BEGIN Data under study

(* ===== verification/AgentShared.v ===== *)
(** The agent with a second connection to its database: the task that syncs with the control
    plane opens one of its own (crates/piqae-agent/src/main.rs), so that an operation of the
    store may commit between any two statements of the engine, between a statement and a
    call of the executor, and between the statements of another operation.

    A commit of the other connection keeps the invariant of the tables and only adds to the
    event log.  Every statement of every operation is of this kind, whatever state the job is
    in by then: an operation that read the state first may write it after the engine has
    moved on. *)
From S2P Require Import Prelude Domain AgentStore AgentStoreFacts AgentOps AgentEngine AgentEngineFacts AgentSystem.
Import Job.

#[local] Open Scope Z_scope.

(** * Commits of another connection *)

Definition grows (s s1 : AgentStore) : Prop := store_wf s1 ∧ s.(job_events) `prefix_of` s1.(job_events).
Definition polite (commit : AgentStore → AgentStore) : Prop := ∀ s, store_wf s → grows s (commit s).
Definition shared (v : StoreEnv) : Prop := Forall polite v.(others).

Lemma growth_refl s : store_wf s → grows s s.
Proof. by split. Qed.
Lemma growth_trans s s1 s2 : grows s s1 → grows s1 s2 → grows s s2.
Proof. intros [_ H1] [H2 H3]. split; [done|by etrans]. Qed.

Lemma meanwhile_grows v : shared v → store_wf v.(db) → grows v.(db) (meanwhile v).
Proof.
  unfold shared, meanwhile. destruct v.(others) as [|f l]; [intros _; apply growth_refl|].
  intros [Hf _]%Forall_cons. apply Hf.
Qed.
Lemma shared_next s v : shared v → shared (next_env s v).
Proof. unfold shared. simpl. destruct v.(others); [done|]. by intros [_ ?]%Forall_cons. Qed.

Section growth.
Context `{StoreExternal}.

Lemma append_event_tx_log id k seq st re me de t s s1 :
  append_event_tx id k seq st re me de t s = Ok s1 →
  ∃ ev, s1.(job_events) = s.(job_events) ++ [ev] ∧ ev.(ev_job_id) = k ∧ ev.(ev_state) = st.
Proof. intros (_ & _ & _ & ->)%append_event_tx_Ok. by eexists. Qed.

END Data under study

_The task_.
From the data above, give every line again exactly as it appears.

_Exercise result_.
(* ===== verification/AgentShared.v ===== *)
(** The agent with a second connection to its database: the task that syncs with the control
    plane opens one of its own (crates/piqae-agent/src/main.rs), so that an operation of the
    store may commit between any two statements of the engine, between a statement and a
    call of the executor, and between the statements of another operation.

    A commit of the other connection keeps the invariant of the tables and only adds to the
    event log.  Every statement of every operation is of this kind, whatever state the job is
    in by then: an operation that read the state first may write it after the engine has
    moved on. *)
From S2P Require Import Prelude Domain AgentStore AgentStoreFacts AgentOps AgentEngine AgentEngineFacts AgentSystem.
Import Job.

#[local] Open Scope Z_scope.

(** * Commits of another connection *)

Definition grows (s s1 : AgentStore) : Prop := store_wf s1 ∧ s.(job_events) `prefix_of` s1.(job_events).
Definition polite (commit : AgentStore → AgentStore) : Prop := ∀ s, store_wf s → grows s (commit s).
Definition shared (v : StoreEnv) : Prop := Forall polite v.(others).

Lemma growth_refl s : store_wf s → grows s s.
Proof. by split. Qed.
Lemma growth_trans s s1 s2 : grows s s1 → grows s1 s2 → grows s s2.
Proof. intros [_ H1] [H2 H3]. split; [done|by etrans]. Qed.

Lemma meanwhile_grows v : shared v → store_wf v.(db) → grows v.(db) (meanwhile v).
Proof.
  unfold shared, meanwhile. destruct v.(others) as [|f l]; [intros _; apply growth_refl|].
  intros [Hf _]%Forall_cons. apply Hf.
Qed.
Lemma shared_next s v : shared v → shared (next_env s v).
Proof. unfold shared. simpl. destruct v.(others); [done|]. by intros [_ ?]%Forall_cons. Qed.

Section growth.
Context `{StoreExternal}.

Lemma append_event_tx_log id k seq st re me de t s s1 :
  append_event_tx id k seq st re me de t s = Ok s1 →
  ∃ ev, s1.(job_events) = s.(job_events) ++ [ev] ∧ ev.(ev_job_id) = k ∧ ev.(ev_state) = st.
Proof. intros (_ & _ & _ & ->)%append_event_tx_Ok. by eexists. Qed.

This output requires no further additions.